As I told you at the beginning of this blog piece, my experience in Fes was a little bittersweet. Although watching some videos online, documenting my self and having my background in history, the impact with the reality of the city left me with many perplexities. Indeed, none of the sources you find online portrait an accurate description of Fes.

Below, you’ll find both our positive and negative experiences that will give you an idea about what is really like to visit Fes on your own. I am a pro campaigner of managing people’s expectations when travelling. I really hate when other travel bloggers or influencers sugarcoat challenging destinations saying that everything is beautiful and shiny posting only about photogenic spots. This blog is not selling you a trip to Fes. I would like you to visit this destination as safely as possible enjoying all its amazing sights, but making you aware also of the less glossy experience you might possibly get.

The good part of Fes

Me and my husband have quite contrasting opinions on this after our experience. Indeed, he felt like Fes was one of the worst parts of our trip and our bad experience (read below) kinda covered all the good things that this city has to offer. BUT there is good in Fes, there is beauty and there is history in every single inch you can touch. Yes. I do remember well our experience, and this is kinda blocking me of revisiting Fes in the future at the moment. However, I still remember the beautiful feeling of walking in this timeless place that looked like out of a medieval ballad. Every single door in Fes has over 1000 years of history and I felt incredible privileged of seeing such a rare, incredible place.

Heritage and stays

Fes historical heritage, despite faded, damaged and at traits not-well maintained, is one of the best parts of my visit. I couldn’t stop looking everywhere because even in the most random street there were signs of a past glory, signs of beautiful art and lost stories that I wanted desperately to know about it. All the palaces and madrasa were some of the most beautiful architectural examples I’ve seen in the whole Morocco. This beauty stole my heart and is what I keep dearly in my memories.
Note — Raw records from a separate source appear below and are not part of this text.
Lemma update_actors_agreeing_is_noop_witness :
  update_actors Python3 [camera_handle; lidar_handle] two_sensors
  = (Ok tt, two_sensors, []).
Proof.
  apply (update_actors_agreeing_is_noop Python3 [camera_handle; lidar_handle]
           two_sensors).
  split.
  - intros k Hk. rewrite two_sensors_actors. exact Hk.
  - intros k Hk _. rewrite two_sensors_actors in Hk. exact Hk.
Defined.

(** X3.  In Python 2 reconciliation is idempotent: after a pass over an
    enumeration (update lock free, registry keyed by entity id), a second
    pass over the same enumeration, under either interpreter, returns
    normally, leaves the bridge as the first pass left it and emits no
    event. *)
Theorem update_actors_twice :
  forall (py : python) (E : list carla_actor) (s : bridge),
    update_locked s = false ->
    NoDup (dict_keys (actors s)) ->
    let '(_, s1, _) := update_actors Python2 E s in
    update_actors py E s1 = (Ok tt, s1, []).
Proof.
  intros py E s Hfree Hnd.
  pose proof (update_actors_Python2_keys E s Hfree Hnd) as Hkeys.
  destruct (update_actors Python2 E s) as [[r s1] t]. cbn in Hkeys.
  destruct Hkeys as (_ & Hl & Hz).
  apply update_actors_agreeing_is_noop. split; [exact Hl|].
  intros k Hk Hnz. now apply Hz.
Qed.

Lemma update_actors_twice_witness :
  let '(_, s1, _) := update_actors Python2 [lidar_handle; car_handle] two_sensors in
  update_actors Python3 [lidar_handle; car_handle] s1 = (Ok tt, s1, []).
Proof.
  apply (update_actors_twice Python3 [lidar_handle; car_handle] two_sensors).
  - reflexivity.
  - exact two_sensors_NoDup.
Defined.

(** *** Python 3: the first removal ends the pass *)

Lemma remove_loop_Python3_raises ids keys :
  forall s,
    (forall k, In k keys -> In k (dict_keys (actors s))) ->
    (exists k, In k keys /\ ~ In k ids /\ k <> 0) ->
    exists k,
      In k keys /\ ~ In k ids /\ k <> 0 /\
      remove_loop Python3 ids keys false s
      = (Raise dict_changed_size, set_actors (dict_del k (actors s)) s,
         [EvLogwarn (RemoveActor k); EvDelitem k]).
Proof.
  induction keys as [|k0 keys IH]; intros s Hin Hex.
  - destruct Hex as (k & [] & _).
  - assert (Hrest : forall k, In k keys -> In k (dict_keys (actors s)))
      by (intros; apply Hin; now right).
    cbn [remove_loop keys_is_view andb].
    destruct (mem k0 ids) eqn:Hmem; cbn [negb truthy].
    { destruct (IH s Hrest) as (k & Hk & Hn & Hz & Hrun).
      - destruct Hex as (k & [<-|Hk] & Hn & Hz); [|now exists k].
        apply mem_In in Hmem. contradiction.
      - exists k. repeat split; auto. now right. }
    destruct (Z.eqb_spec k0 0) as [->|Hnz]; cbn [negb].
    { destruct (IH s Hrest) as (k & Hk & Hn & Hz & Hrun).
      - destruct Hex as (k & [<-|Hk] & Hn & Hz); [congruence | now exists k].
      - exists k. repeat split; auto. now right. }
    exists k0. split; [now left|]. split; [now apply mem_notIn|]. split; [exact Hnz|].
    unfold bind at 1, logwarn at 1, emit at 1.
    unfold bind at 1, delitem at 1, bind at 1, get at 1.
    assert (Hk0 : dict_in k0 (actors s) = true) by (apply dict_in_In, Hin; now left).
    rewrite Hk0. unfold bind at 1, emit at 1, modify at 1. cbn [app].
    destruct keys; reflexivity.
Qed.

(** X4.  In Python 3, when the registry holds an id other than 0 that the
    enumeration does not list, the pass (update lock free) creates the
    missing entities, logs and deletes exactly one unlisted entry, and then
    ends with the RuntimeError of an iterator over a dictionary that changed
    size: the keys are iterated as a live view. *)
Theorem update_actors_Python3_removal_raises :
  forall (E : list carla_actor) (s : bridge),
    update_locked s = false ->
    (exists k, In k (dict_keys (actors s)) /\ ~ In k (map id E) /\ k <> 0) ->
    exists k s' pre,
      update_actors Python3 E s
      = (Raise dict_changed_size, s',
         pre ++ [EvLogwarn (RemoveActor k); EvDelitem k]) /\
      ~ In k (map id E) /\ k <> 0 /\
      Forall not_delitem pre /\
      (forall h, In h E -> In (id h) (dict_keys (actors s'))).
Proof.
  intros E s Hfree (k0 & Hk0 & Hn0 & Hz0).
  destruct (add_new_actors_run (handles E) E (incl_refl _) s
              (dict_keys (actors s)) Hfree (fun k H => H))
    as (s1 & t1 & Hrun & Hfree1 & _ & _ & Hall & Hgrow & _).
  destruct (remove_loop_Python3_raises (map id E) (dict_keys (actors s1)) s1
              (fun k H => H))
    as (k & Hk & Hn & Hz & Hrm).
  { exists k0. repeat split; auto. }
  exists k, (set_actors (dict_del k (actors s1)) s1), t1.
  split; [|split; [exact Hn | split; [exact Hz | split]]].
  - unfold update_actors.
    rewrite (bind_Ok _ _ _ _ _ _ Hrun).
    rewrite (bind_Ok get _ s1 s1 s1 [] eq_refl). cbn [app].
    now rewrite Hrm.
  - pose proof (add_new_actors_emits not_delitem
                  ltac:(intros x; discriminate) ltac:(intros x; discriminate)
                  ltac:(intros a x; discriminate) ltac:(intros w x; discriminate)
                  ltac:(intros x y; discriminate) E s) as Hem.
    now rewrite Hrun in Hem.
  - intros h Hh. cbn. apply dict_del_keys_other; [|now apply Hall].
    intros Heq. apply Hn. rewrite <- Heq. now apply in_map.
Qed.

Lemma update_actors_Python3_removal_raises_witness :
  exists k s' pre,
    update_actors Python3 [lidar_handle] two_sensors
    = (Raise dict_changed_size, s',
       pre ++ [EvLogwarn (RemoveActor k); EvDelitem k]) /\
    ~ In k (map id [lidar_handle]) /\ k <> 0 /\
    Forall not_delitem pre /\
    (forall h, In h [lidar_handle] -> In (id h) (dict_keys (actors s'))).
Proof.
  apply (update_actors_Python3_removal_raises [lidar_handle] two_sensors).
  - reflexivity.
  - exists 5. rewrite two_sensors_actors. simpl. split; [now left|].
    split; [intros [H|[]]; discriminate H | discriminate].
Defined.

(** *** The reconciliation callback *)

Lemma child_actors_closed py E s :
  is_shutdown (get_binding s) = true \/ update_child_actors_locked s = true ->
  _carla_update_child_actors py E s = (Ok tt, s, []).
Proof.
  intros H. unfold _carla_update_child_actors.
  rewrite (bind_Ok get _ s s s [] eq_refl).
  destruct (is_shutdown (get_binding s)) eqn:Hshut; [reflexivity|].
  destruct H as [H|H]; [discriminate|]. cbn [negb app].
  unfold bind, try_acquire. simpl. now rewrite H.
Qed.

Lemma child_actors_open py E s :
  is_shutdown (get_binding s) = false ->
  update_child_actors_locked s = false ->
  update_locked s = false ->
  _carla_update_child_actors py E s =
    match update_actors py E (set_locked update_child_actors_lock true s) with
    | (Ok _, s1, t) =>
        (Ok tt, set_locked update_child_actors_lock false s1,
         EvAcquire update_child_actors_lock :: t
         ++ [EvSleep; EvRelease update_child_actors_lock])
    | (Raise e, s1, t) => (Raise e, s1, EvAcquire update_child_actors_lock :: t)
    | (Blocked, s1, t) => (Blocked, s1, EvAcquire update_child_actors_lock :: t)
    end.
Proof.
  intros Hshut Hchild Hfree. unfold _carla_update_child_actors.
  rewrite (bind_Ok get _ s s s [] eq_refl). rewrite Hshut. cbn [negb app].
  rewrite (bind_Ok (try_acquire update_child_actors_lock) _ s
                   (set_locked update_child_actors_lock true s) true
                   [EvAcquire update_child_actors_lock])
    by (unfold try_acquire; simpl; now rewrite Hchild).
  cbv iota.
  pose proof (update_actors_same_frame py E
                (set_locked update_child_actors_lock true s) Hfree) as Hfr.
  destruct (update_actors py E (set_locked update_child_actors_lock true s))
    as [[[u|e|] s1] t] eqn:Hrun; cbn in Hfr.
  - rewrite (bind_Ok _ _ _ _ _ _ Hrun).
    destruct Hfr as (_ & _ & Hc & _). cbn in Hc.
    unfold bind, emit, release. simpl. rewrite Hc. reflexivity.
  - now rewrite (bind_Raise _ _ _ _ _ _ Hrun).
  - unfold bind. now rewrite Hrun.
Qed.

Lemma remove_loop_emits (P : event -> Prop) py ids keys :
  (forall w, P (EvLogwarn w)) -> (forall k, P (EvDelitem k)) ->
  forall changed, emits P (remove_loop py ids keys changed).
Proof.
  intros Hw Hd. induction keys as [|k keys IH]; intros changed; cbn [remove_loop].
  - destruct (keys_is_view py && changed); [apply emits_raise | apply emits_ret].
  - destruct (keys_is_view py && changed); [apply emits_raise|].
    destruct (truthy _); [|apply IH].
    apply emits_bind; [apply emits_emit; auto|]. intros _.
    apply emits_bind; [|intros; apply IH].
    unfold delitem. apply emits_bind; [apply emits_get|]. intros s.
    destruct (dict_in k (actors s)); [|apply emits_raise].
    apply emits_bind; [apply emits_emit; auto | intros; apply emits_modify].
Qed.

Lemma update_actors_emits (P : event -> Prop) py E :
  P (EvAcquire update_lock) -> P (EvRelease update_lock) ->
  (forall a, P (EvAppendPseudo a)) ->
  (forall w, P (EvLogwarn w)) -> (forall k, P (EvSetitem k)) ->
  (forall k, P (EvDelitem k)) ->
  emits P (update_actors py E).
Proof.
  intros Ha Hr Hp Hw Hs Hd. unfold update_actors.
  apply emits_bind; [now apply add_new_actors_emits|]. intros _.
  apply emits_bind; [apply emits_get|]. intros s. now apply remove_loop_emits.
Qed.

Lemma update_actors_reconciliation_events py E s :
  Forall reconciliation_event (snd (update_actors py E s)).
Proof. apply update_actors_emits; intros; exact I. Qed.

(** X5.  In Python 3, when the registry holds an id other than 0 that the
    enumeration does not list, the reconciliation callback (no shutdown,
    both locks free) ends with the RuntimeError of the removal loop and
    never reaches its sleep and release: the reconciliation lock stays held,
    and every later firing of the callback returns at once and does
    nothing. *)
Theorem child_actors_Python3_stops :
  forall (E : list carla_actor) (s : bridge),
    is_shutdown (get_binding s) = false ->
    update_child_actors_locked s = false ->
    update_locked s = false ->
    (exists k, In k (dict_keys (actors s)) /\ ~ In k (map id E) /\ k <> 0) ->
    exists s' t,
      _carla_update_child_actors Python3 E s
      = (Raise dict_changed_size, s', EvAcquire update_child_actors_lock :: t) /\
      update_child_actors_locked s' = true /\
      ~ In EvSleep t /\
      ~ In (EvRelease update_child_actors_lock) t /\
      forall py' E', _carla_update_child_actors py' E' s' = (Ok tt, s', []).
Proof.
  intros E s Hshut Hchild Hfree (k0 & Hk0 & Hn0 & Hz0).
  set (s0 := set_locked update_child_actors_lock true s).
  assert (Hfree0 : update_locked s0 = false) by exact Hfree.
  destruct (add_new_actors_run (handles E) E (incl_refl _) s0
              (dict_keys (actors s0)) Hfree0 (fun k H => H))
    as (s1 & t1 & Hrun & _ & _ & _ & _ & Hgrow & _).
  destruct (remove_loop_Python3_raises (map id E) (dict_keys (actors s1)) s1
              (fun k H => H))
    as (k & _ & _ & _ & Hrm).
  { exists k0. repeat split; auto. }
  assert (Hpass : update_actors Python3 E s0
                  = (Raise dict_changed_size, set_actors (dict_del k (actors s1)) s1,
                     t1 ++ [EvLogwarn (RemoveActor k); EvDelitem k])).
  { unfold update_actors.
    rewrite (bind_Ok _ _ _ _ _ _ Hrun).
    rewrite (bind_Ok get _ s1 s1 s1 [] eq_refl). cbn [app].
    now rewrite Hrm. }
  pose proof (update_actors_same_frame Python3 E s0 Hfree0) as Hfr.
  pose proof (update_actors_reconciliation_events Python3 E s0) as Hev.
  rewrite Hpass in Hfr, Hev. cbn in Hfr, Hev.
  destruct Hfr as (_ & _ & Hc & _).
  do 2 eexists. split; [|split; [exact Hc | split; [|split]]].
  - rewrite (child_actors_open Python3 E s Hshut Hchild Hfree).
    fold s0. rewrite Hpass. reflexivity.
  - intros H. rewrite Forall_forall in Hev. exact (Hev _ H).
  - intros H. rewrite Forall_forall in Hev. exact (Hev _ H).
  - intros py' E'. apply child_actors_closed. right. exact Hc.
Qed.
Our accommodation was also one of the best parts of our trip. Riad Idrissy not only has over 400 years of history, but it’s a very special place for all the people who work there and the delicious food served in their stunning restaurant, The Ruined Garden. This place was our refuge, our home away from the chaos. We really spent a lot of time there, not only to stay away from the sketchy places at night but because we really loved it.

The bad part of Fes

Fes 3 days itinerary – This apparently nice and clean street is actually full of scammers! This part of the city leads to the Chouara Tanneries and these people await tourists passing by to follow them and try to scam them.

As a historian, I had my “romanticised” idea of Fes. Maybe because when I visited Cairo was exactly as I expected so I really wanted a similar experience. Nevertheless, my impact with Fes was a little different. Not because of the dirty or smell such as many reviews online tell about the city. This things usually don’t bother me much. Fes has more than a thousand years, it can’t be shiny new!

It was because of its people. I know, it’s horrible to say and I really feel sorry for saying this. However, this is the only place in Morocco where the famous “Moroccan hospitality” kinda lost its way to it, probably within one of the 9000 alleys. Except for the people from our Riad, anyone in Fes was quite hostile, almost angry. We were perceived exclusively as two walking wallets rather than people and once refusing to give money or saying no to something, people reaction was disproportioned, aggressive and threatening. It was a continuous verbal aggression on the street and this was really extenuating.

Chouara Tanneries

For example, we were searching for the Chouara Tanneries and following the directions of our Google maps. At one point, we spotted this guy following from inside the souk. At the beginning, he was just following us without saying anything. When we reached a street with no many people, he approached us saying that we were going towards the wrong direction for the Chouara Tanneries and he insisted to follow him.

We kindly refused saying that our map worked perfectly and didn’t need his help. He continued to follow us. After a few minutes he tried to push us towards another route, when we refused again he started to be very angry and started shouting like crazy. Saying something like that we were stupid not following him and other things in his language that I didn’t understand. He was very loud.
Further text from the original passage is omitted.